Являлись ко мне казачьи офицеры, входившие в состав казачьего комитета, и выбрали меня своим председателем. В состав Союза георгиевских кавалеров входило много солдат, и в этом союзе меня также выбрали председателем.
В это время собрался в Москве съезд общественных деятелей. Я выступал и объяснил подробно положение армии и дух ее. Причем не скрывал, что она находится в ужасном виде и положение ее безнадежно. В том же духе докладывали о положении дел на фронте и генералы Алексеев, Рузский, Юденич и Каледин. Кажется, в тот же день или на другой у меня обедали ген. Рузский и Каледин. Это было в последний раз, что я их видел, не подозревая об этом тогда.
Беседа наша, конечно, вертелась все на тех же тяжких вопросах.
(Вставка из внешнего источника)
(** * node-secure-email-server: the validation and delivery pipeline of
    [server.js], embedded in Rocq.

    The embedding follows the source function by function.  JavaScript
    strings are sequences of code units; the model keeps the code units
    below U+0100 (one [ascii] each), which covers every literal of the
    program.  Asynchronous code is sequential ([await] at every call), so it
    is written in a state-and-exception monad over the outside world. *)

From Stdlib Require Import String Ascii List Arith Bool Lia ZArith QArith.
From Stdlib Require Import Numbers.DecimalString.
Import ListNotations.

Local Open Scope nat_scope.
Local Open Scope list_scope.
Local Open Scope string_scope.

(** ** JavaScript primitives used by the server *)

Module Js.

(** Code units [A]..[Z], the class [[A-Z]] of the regular expression. *)
Definition isUpperAZ (c : ascii) : bool :=
  ((65 <=? nat_of_ascii c) && (nat_of_ascii c <=? 90))%nat.

(** The upper-case letters of the Latin-1 supplement, U+00C0..U+00DE
    without the multiplication sign U+00D7. *)
Definition isUpperLatin1 (c : ascii) : bool :=
  ((192 <=? nat_of_ascii c) && (nat_of_ascii c <=? 222)
   && negb (nat_of_ascii c =? 215))%nat.

Definition toLowerChar (c : ascii) : ascii :=
  if isUpperAZ c || isUpperLatin1 c
  then ascii_of_nat (nat_of_ascii c + 32)
  else c.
Каледин был в ужасно мрачном настроении духа. Помню, как жена моя заговорила о статье в одной из газет в тот день, озаглавленной «Выступление белых крестов», то есть нас, всех генералов с белыми, Георгиевскими крестами. Статья была очень благожелательная, в ней много говорилось о героических трудах наших на фронтах за эти годы. Алексей Максимович Каледин усмехнулся и грустно сказал: «Это заглавие статьи “Белые кресты” невольно заставляет думать о могильных крестах, в сущности, они нам только и остались!..»
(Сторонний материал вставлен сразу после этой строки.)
(** A quiz with a 1-point and a 3-point multiple-choice question. *)
Definition quiz_db : DB :=
  mkDB [free_course] [alice_in_free_course] [] []
       [Quiz.mk 1 1 "Week 1"]
       [Question.mk 1 1 "First" "multiple_choice" 1;
        Question.mk 2 1 "Second" "multiple_choice" 3]
       [Answer.mk 1 1 "A" true; Answer.mk 2 1 "B" false;
        Answer.mk 3 2 "C" true; Answer.mk 4 2 "D" false]
       [].

(** Wrong answer to the 1-point question, right answer to the 3-point one. *)
Definition only_second_right : form :=
  [("question_1", "2"); ("question_2", "3")].

(** A quiz with a 2-point multiple-choice and a 2-point short-answer
    question. *)
Definition explain_question : Question.t :=
  Question.mk 2 1 "Explain" "short_answer" 2.

Definition short_answer_db : DB :=
  mkDB [free_course] [alice_in_free_course] [] []
       [Quiz.mk 1 1 "Week 2"]
       [Question.mk 1 1 "Pick" "multiple_choice" 2; explain_question]
       [Answer.mk 1 1 "A" true; Answer.mk 2 1 "B" false]
       [].

Definition best_form : form :=
  [("question_1", "1"); ("question_2", "because")].

(** A true/false question as [edit_quiz] stores it: the answers "True"
    and "False" are both inserted with [is_correct=False]. *)
Definition fresh_true_false : Question.t :=
  Question.mk 1 1 "Is it so?" "true_false" 5.

Definition true_false_db : DB :=
  mkDB [free_course] [alice_in_free_course] [] []
       [Quiz.mk 1 1 "Week 3"]
       [fresh_true_false]
       [Answer.mk 1 1 "True" false; Answer.mk 2 1 "False" false]
       [].

Definition pending_payment : Payment.t :=
  Payment.mk 1 2 2 49%Q (Some "cs_1") "easyload" "pending" 2000.

Definition paying_db : DB :=
  mkDB [paid_course] [] [pending_payment] [] [] [] [] [].

Definition free_db : DB := mkDB [free_course] [] [] [] [] [] [] [].

Definition second_pending_payment : Payment.t :=
  Payment.mk 2 2 2 49%Q (Some "cs_2") "easyload" "pending" 2001.

(** A store with a paid course, no enrollment, and two pending payments of
    alice for the course. *)
Definition two_pending_db : DB :=
  mkDB [paid_course] [] [pending_payment; second_pending_payment]
       [] [] [] [] [].

(** Two loads of the success page. *)
Definition double_success : list request :=
  [PaymentSuccess 3000 alice 2; PaymentSuccess 3001 alice 2].

(** The four enrollment operations, the success page twice. *)
Definition enrollment_operations : list request :=
  [EnrollCourse 2500 2500 2501 alice 2; Checkout alice 2;
   PaymentSuccess 3000 alice 2;
   RenewSubscription 0 30 3500 3500 3500;
   PaymentSuccess 4000 alice 2].

(** A free enrollment, a renewal of 30 days at time 2000, and a second
    [enroll_course] whose two [is_expired()] calls read the clock at the
    expiry instant and one microsecond later. *)
Definition expiring_between_reads : list request :=
  [EnrollCourse 1000 1000 1001 alice 1;
   RenewSubscription 0 30 2000 2000 2000;
   EnrollCourse (2000 + 30 * 86400000000) (2001 + 30 * 86400000000)
                (2002 + 30 * 86400000000) alice 1].

Definition unlimited_enrollment : Enrollment.t := alice_in_free_course.

(** The store after alice's scored attempt on the first quiz. *)
Definition scored_db : DB :=
  snd (take_quiz 1500 1501 alice 1 true only_second_right quiz_db).

Definition scored_attempt : QuizAttempt.t :=
  QuizAttempt.mk 1 1 2 (300 # 4) true 1500 (Some 1501).

Definition running_enrollment : Enrollment.t :=
  Enrollment.mk 3 2 2 1000 false 0%Q 1000 (Some 5000) "monthly" true None.

(** The id of the correct answer of the second question, sent for both
    questions. *)
Definition same_answer_twice : form :=
  [("question_1", "3"); ("question_2", "3")].

Definition first_question : Question.t :=
  Question.mk 1 1 "First" "multiple_choice" 1.

Definition second_correct : Answer.t := Answer.mk 3 2 "C" true.
End Sample.

(** ** Queries *)

Section Queries.
Context {A : Type}.
Implicit Types (f : A -> bool) (rows : list A).

Lemma first_Some f rows i x :
  first f rows = Some (i, x) -> rows !! i = Some x /\ f x = true.
Proof.
  revert i. induction rows as [|r rows IH]; intros i; simpl; [done|].
  destruct (f r) eqn:Hr.
  - intros [= <- <-]. done.
  - destruct (first f rows) as [[j y]|]; [|done].
    intros [= <- <-]. simpl. by apply IH.
Qed.

Lemma first_Some_before f rows i x j y :
  first f rows = Some (i, x) -> rows !! j = Some y -> (j < i)%nat ->
  f y = false.
Proof.
  revert i j. induction rows as [|r rows IH]; intros i j; simpl; [done|].
  destruct (f r) eqn:Hr.
  - intros [= <- <-] _ ?. lia.
  - destruct (first f rows) as [[k z]|]; [|done].
    intros [= <- <-] Hj Hlt. destruct j as [|j]; simpl in Hj.
    + by injection Hj as <-.
    + eapply (IH k j); [done|done|lia].
Qed.

Lemma first_None f rows :
  first f rows = None <-> forall x, x ∈ rows -> f x = false.
Proof.
  induction rows as [|r rows IH]; simpl.
  - split; [|done]. intros _ x Hx. by apply elem_of_nil in Hx.
  - destruct (f r) eqn:Hr.
    + split; [done|]. intros H. rewrite H in Hr; [done|]. by left.
    + destruct (first f rows) as [[j y]|].
      * split; [done|]. intros H.
        assert (Some (j, y) = None) as Hc; [|done].
        apply IH. intros x Hx. apply H. by right.
      * split; [|done]. intros _ x Hx.
        apply elem_of_cons in Hx as [->|Hx]; [done|].
        by apply IH.
Qed.

Lemma first_is_Some f rows :
  is_Some (first f rows) <-> exists x, x ∈ rows /\ f x = true.
Proof.
  split.
  - intros [[i x] H]. apply first_Some in H as [H ?].
    exists x. split; [|done]. by eapply list_elem_of_lookup_2.
  - intros (x & Hx & Hf). destruct (first f rows) eqn:E; [done|].
    rewrite first_None in E. rewrite E in Hf; done.
Qed.

Lemma count_app f rows1 rows2 :
  count f (rows1 ++ rows2) = (count f rows1 + count f rows2)%nat.
Proof. unfold count. by rewrite List.filter_app, length_app. Qed.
Ген. Рузский рассказывал нам много подробностей о своем пребывании в царском поезде во время отречения Николая II в Пскове. У него была собственноручная записка государя, которую он ему прислал через час после отречения. Государь колебался и просил его остановить дело. Он писал, что вопрос о наследнике следует переделать.
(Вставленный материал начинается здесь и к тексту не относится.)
(** One iteration of Step 6 of [src/App.py], in closed form. *)
Lemma app_daily_step (acc : list (string * App.DayData))
    (item : ForecastSample) :
  App.daily_step tzlocal acc item
  = if host_range tzlocal (dt item)
    then
      let data :=
        match dict_get String.eqb acc (day_key item) with
        | Some data => data
        | None => {| App.temps := []; App.icon := weather_icon item |}
        end in
      Some (dict_set String.eqb
              (if dict_contains String.eqb acc (day_key item) then acc
               else dict_set String.eqb acc (day_key item) data)
              (day_key item)
              {| App.temps := App.temps data ++ [main_temp item];
                 App.icon := App.icon data |})
    else None.
Proof.
  unfold App.daily_step. rewrite fromtimestamp_host_range.
  destruct (host_range tzlocal (dt item)); [|reflexivity].
  cbn [bind].
  change (of_seconds (dt item + tzlocal (dt item)))
    with (Spec.local_datetime tzlocal item).
  fold (day_key item).
  unfold dict_contains.
  destruct (dict_get String.eqb acc (day_key item)) as [data|] eqn:G.
  - rewrite G; reflexivity.
  - rewrite (dict_get_set_eq String.eqb String.eqb_spec); reflexivity.
Qed.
Но было уже поздно, телеграммы были уже разосланы по всей России. Тяжко было и у Рузского на душе, но он не был так безысходно мрачен, как Каледин. Вскоре тут появилось воззвание генерала Корнилова, затем его приезд в Москву и шумиха, создавшаяся около него, произвела на меня горькое впечатление. Дутые лавры этого бедного фантазера отцвели, не успев расцвесть! Но потоки офицерской крови полились за ними непосредственно, как я и ожидал.
Не могло быть иначе, слишком несвоевременно было это воззвание затеяно. Государственное совещание Совета министров состоялось в Большом театре. Я на нем не был, так как личного приглашения не получил, да и вполне был убежден, что оно не поведет ни к чему доброму. О красноречивых разглагольствованиях Керенского кричала вся Москва в то время. Но все это проходило мимо меня, не заставляя меня реагировать на это, так как я находил все это совершенно бесполезным для тяжко больной Родины.